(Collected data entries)
__________

Lemma record_failure_pauses : forall m o now,
  maxConsecutiveFailures (riskParams m) = 3 ->
  3 <= consecutiveFailures (riskState (recordTradeResult m o false now)) ->
  paused_for_failures (recordTradeResult m o false now).
Proof.
  intros m o now Hmax Hcf. rewrite record_failure_cf in Hcf.
  unfold recordTradeResult, paused_for_failures. simpl. rewrite Hmax.
  replace (Nat.leb 3 (S (consecutiveFailures (riskState m)))) with true
    by (symmetry; apply Nat.leb_le; exact Hcf).
  simpl. split; [reflexivity|].
  eexists. split; [reflexivity|]. apply includes_consecutive_failures.
Qed.

Lemma assess_keeps_inv : forall m o now,
  failure_inv m -> failure_inv (fst (step m (Assess o now))).
Proof.
  intros m o now H. unfold failure_inv, paused_for_failures in *.
  rewrite step_assess_fst, assess_fst. simpl.
  rewrite reset_consecutiveFailures, reset_isPaused, reset_pauseReason.
  exact H.
Qed.

Lemma run_failures : forall ops m,
  maxConsecutiveFailures (riskParams m) = 3 ->
  forallb failure_or_assess ops = true ->
  consecutiveFailures (riskState (fst (run m ops)))
    = consecutiveFailures (riskState m) + failures ops /\
  riskParams (fst (run m ops)) = riskParams m /\
  (failure_inv m \/ 1 <= failures ops -> failure_inv (fst (run m ops))).
Proof.
  induction ops as [|op ops IH]; intros m Hmax Hok.
  - simpl. split; [unfold failures; simpl; lia|]. split; [reflexivity|].
    intros [H|H]; [exact H | unfold failures in H; simpl in H; lia].
  - simpl in Hok. apply andb_true_iff in Hok as [Hop Hok].
    rewrite run_cons_fst.
    assert (Hmax' : maxConsecutiveFailures (riskParams (fst (step m op))) = 3)
      by (rewrite step_riskParams; exact Hmax).
    destruct (IH (fst (step m op)) Hmax' Hok) as (Hcf & Hp & Hinv).
    rewrite Hp, step_riskParams. split; [|split; [reflexivity|]].
    + rewrite Hcf. destruct op as [o now|o [|] now|r|]; try discriminate.
      * rewrite step_assess_fst, assess_fst. simpl.
        rewrite reset_consecutiveFailures. reflexivity.
      * simpl fst. rewrite record_failure_cf. unfold failures. simpl. lia.
    + intros Hpre. apply Hinv.
      destruct op as [o now|o [|] now|r|]; try discriminate.
      * destruct Hpre as [H|H]; [left; apply assess_keeps_inv; exact H | right; exact H].
      * left. intros H3. apply record_failure_pauses; assumption.
Qed.

(** C1: once three failed [recordTradeResult] calls have happened (with
    only assessments in between and no success, pause or resume), the
    manager is paused with a reason containing "consecutive failures";
    from then on every [assessRisk] returns [approved = false] until
    [resumeSystem] is called, which clears the pause; and a successful
    [recordTradeResult] always sets [consecutiveFailures] to 0. *)
Theorem riskGate_pause_after_consecutive_failures :
  forall (m : Manager) (ops : list Op),
  maxConsecutiveFailures (riskParams m) = 3 ->
  forallb failure_or_assess ops = true ->
  3 <= failures ops ->
  let m' := fst (run m ops) in
  isPaused (riskState m') = true /\
  (exists r, pauseReason (riskState m') = Some r /\
             includes r "consecutive failures" = true) /\
  (forall rest, (forall op, In op rest -> op <> Resume) ->
     forall a, In a (snd (run m' rest)) -> approved a = false) /\
  isPaused (riskState (fst (step m' Resume))) = false /\
  (forall o now, consecutiveFailures (riskState (recordTradeResult m o true now)) = 0).
Proof.
  intros m ops Hmax Hok H3 m'.
  destruct (run_failures ops m Hmax Hok) as (Hcf & _ & Hinv).
  assert (Hp : paused_for_failures m').
  { apply Hinv; [right; lia | unfold m'; rewrite Hcf; lia]. }
  destruct Hp as [Hp Hr].
  split; [exact Hp|]. split; [exact Hr|]. split; [|split].
  - intros rest Hnr. apply run_paused_denies; assumption.
  - reflexivity.
  - intros o now. reflexivity.
Qed.

Lemma riskGate_pause_after_consecutive_failures_witness :
  let m := initialManager 0 in
  let ops := [Record opp_small false 10; Assess opp_small 100000;
              Record opp_small false 20; Record opp_small false 30] in
  (maxConsecutiveFailures (riskParams m) = 3 /\
   forallb failure_or_assess ops = true /\ 3 <= failures ops) /\
  (let m' := fst (run m ops) in
   isPaused (riskState m') = true /\
   (exists r, pauseReason (riskState m') = Some r /\
              includes r "consecutive failures" = true) /\
   (forall rest, (forall op, In op rest -> op <> Resume) ->
      forall a, In a (snd (run m' rest)) -> approved a = false) /\
   isPaused (riskState (fst (step m' Resume))) = false /\
   (forall o now, consecutiveFailures (riskState (recordTradeResult m o true now)) = 0)).
Proof.
  intros m ops.
  assert (H1 : maxConsecutiveFailures (riskParams m) = 3) by reflexivity.
  assert (H2 : forallb failure_or_assess ops = true) by reflexivity.
  assert (H3 : 3 <= failures ops) by (vm_compute; lia).
  split; [split; [exact H1 | split; [exact H2 | exact H3]]|].
  exact (riskGate_pause_after_consecutive_failures m ops H1 H2 H3).
Defined.

(** C10: [resumeSystem] clears the pause flag and reason, sets
    [consecutiveFailures] to 0 and leaves every other field of the risk
    state as it was; on the manager it leaves the parameters and the
    trade history unchanged. *)
Theorem resumeSystem_frame : forall m : Manager,
  let m' := fst (step m Resume) in
  let s := riskState m in
  let s' := riskState m' in
  isPaused s' = false /\ pauseReason s' = None /\ consecutiveFailures s' = 0 /\
  dailyLoss s' = dailyLoss s /\ dailyProfit s' = dailyProfit s /\
  lastTradeTime s' = lastTradeTime s /\ totalTrades s' = totalTrades s /\
  successfulTrades s' = successfulTrades s /\ lastResetTime s' = lastResetTime s /\
  riskParams m' = riskParams m /\ tradeHistory m' = tradeHistory m.
Proof.
  intros m m' s s'. subst m' s s'. simpl.
  repeat split.
Qed.

(** ** RiskManager: the weighted checklist *)
Local Open Scope Q_scope.

Lemma sumWeights_spec : forall cs a b,
  fst (sumWeights (a, b) cs) == a + totalWeightOf cs /\
  snd (sumWeights (a, b) cs) == b + failedWeightOf cs.
Proof.
  induction cs as [|c cs IH]; intros a b; simpl.
  - unfold totalWeightOf, failedWeightOf. simpl. split; ring.
  - destruct (IH (a + weight c) (b + (if passed c then 0 else weight c))) as [H1 H2].
    unfold totalWeightOf, failedWeightOf in *. simpl.
    rewrite H1, H2. split; ring.
Qed.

__________

Could you write out, unchanged, the line with "(** ** RiskManager: the weighted checklist *)" and every line after it in the data above?

The answer
(** ** RiskManager: the weighted checklist *)
Local Open Scope Q_scope.

Lemma sumWeights_spec : forall cs a b,
  fst (sumWeights (a, b) cs) == a + totalWeightOf cs /\
  snd (sumWeights (a, b) cs) == b + failedWeightOf cs.
Proof.
  induction cs as [|c cs IH]; intros a b; simpl.
  - unfold totalWeightOf, failedWeightOf. simpl. split; ring.
  - destruct (IH (a + weight c) (b + (if passed c then 0 else weight c))) as [H1 H2].
    unfold totalWeightOf, failedWeightOf in *. simpl.
    rewrite H1, H2. split; ring.
Qed.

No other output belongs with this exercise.